━━ Available data

Lemma seed_closed retry_mode s :
  origin_closed cfg s -> origin_closed cfg (seed cfg env retry_mode s).
Proof.
  intros Hc. unfold seed.
  destruct (download_html cfg env (top_page_url cfg) (top_local_file cfg) retry_mode true s)
    as [res s1] eqn:E.
  apply download_html_within in E; [| apply top_page_on_site]. destruct E as [Hw Hl].
  pose proof (within_closed _ _ Hc Hw) as Hc1.
  destruct res as [links |]; intros u; cbn.
  - intros [Hu | [Hu | Hu]].
    + eapply Hl; [reflexivity | exact Hu].
    + apply (add_within on_site) in Hu; [| apply top_page_on_site].
      destruct Hu as [Hu | Hu]; [apply Hc1; tauto | exact Hu].
    + apply Hc1. tauto.
  - intros [Hu | Hu]; [apply not_elem_of_empty in Hu; destruct Hu | apply Hc1; tauto].
Qed.

Lemma turns_closed retry_mode s s' :
  PyStr.contains "?" (domain_name cfg) = false ->
  turns cfg env retry_mode s s' -> origin_closed cfg s -> origin_closed cfg s'.
Proof.
  intros Hq Ht. induction Ht as [s | s url s' Hin _ IH]; intros Hc; [exact Hc |].
  apply IH. eapply within_closed; [| apply worklist_body_within; [exact Hq |]].
  - intros u Hu. apply Hc. cbn in Hu. unfold remove in Hu.
    rewrite elem_of_difference in Hu. tauto.
  - apply Hc. tauto.
Qed.

Lemma drains_turns retry_mode s s' :
  drains cfg env retry_mode s s' -> turns cfg env retry_mode s s'.
Proof.
  induction 1 as [s _ | s url s' Hin _ IH]; [constructor |].
  econstructor; eassumption.
Qed.

Lemma drains_empty retry_mode s s' :
  drains cfg env retry_mode s s' -> page_links s' = ∅.
Proof. induction 1; assumption. Qed.

Lemma drain_first_drains retry_mode fuel : forall s s',
  drain_first cfg env retry_mode fuel s = Some s' -> drains cfg env retry_mode s s'.
Proof.
  induction fuel as [| k IH]; intros s s' H; cbn in H;
    destruct (elements (page_links s)) as [| url rest] eqn:E.
  - injection H as <-. constructor. apply elements_empty_inv in E.
    apply leibniz_equiv. exact E.
  - discriminate.
  - injection H as <-. constructor. apply elements_empty_inv in E.
    apply leibniz_equiv. exact E.
  - apply drains_turn with (url := url); [| apply IH, H].
    apply elem_of_elements. rewrite E. apply list_elem_of_here.
Qed.

End WithSite.

End CrawlFacts.


Lemma initial_origin_closed cfg fs : Crawl.origin_closed cfg (Crawl.initial fs).
Proof.
  intros u [H | [H | [H | H]]]; cbn in H; apply not_elem_of_empty in H; destruct H.
Qed.


(** the origin in the words of the specification tells the two hosts apart *)
Example origins_differ :
  SpecOrigin.origin "https://ex.com" = Some "https://ex.com" /\
  SpecOrigin.origin "https://ex.com/p?x=1#frag" = Some "https://ex.com" /\
  SpecOrigin.origin "https://ex.com.evil.org/x" = Some "https://ex.com.evil.org" /\
  SpecOrigin.equal_origin "https://ex.com" "https://ex.com.evil.org/x" = false.
Proof. repeat split; reflexivity. Qed.


(** and the turn on it fetches the other host, saves the page beside the
  mirror and records the URL as processed *)
Example prefix_sharing_host_processed :
  let s := Crawl.seed Demo.cfg Demo.prefix_env false (Crawl.initial ∅) in
  let s' := Crawl.worklist_body Demo.cfg Demo.prefix_env false "https://ex.com.evil.org/x"
              (Crawl.pop "https://ex.com.evil.org/x" s) in
  Crawl.mem "https://ex.com.evil.org/x" (Crawl.processed_urls s') = true /\
  Crawl.files s' !! ".\mirror.evil.org\x\index.html" = Some "X" /\
  Crawl.requests s' = ["https://ex.com.evil.org/x"; "https://ex.com"].
Proof. repeat split; vm_compute; reflexivity. Qed.

(** a tagcloud URL is never cut and never recorded as a query duplicate,
  whatever the tag *)
Lemma tagcloud_not_cut cfg u s :
  Crawl.is_tagcloud_param cfg u = true -> Crawl.cut_query cfg u s = (u, s).
Proof. intros H. unfold Crawl.cut_query. rewrite H, andb_false_r. reflexivity. Qed.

━━━━

▶ _What you need to do_:
Copy, exactly as written, the lines above, beginning with the one that contains "Crawl.files s' !!" and ending with the last.

▶ _Result for this exercise_:
  Crawl.files s' !! ".\mirror.evil.org\x\index.html" = Some "X" /\
  Crawl.requests s' = ["https://ex.com.evil.org/x"; "https://ex.com"].
Proof. repeat split; vm_compute; reflexivity. Qed.

(** a tagcloud URL is never cut and never recorded as a query duplicate,
  whatever the tag *)
Lemma tagcloud_not_cut cfg u s :
  Crawl.is_tagcloud_param cfg u = true -> Crawl.cut_query cfg u s = (u, s).
Proof. intros H. unfold Crawl.cut_query. rewrite H, andb_false_r. reflexivity. Qed.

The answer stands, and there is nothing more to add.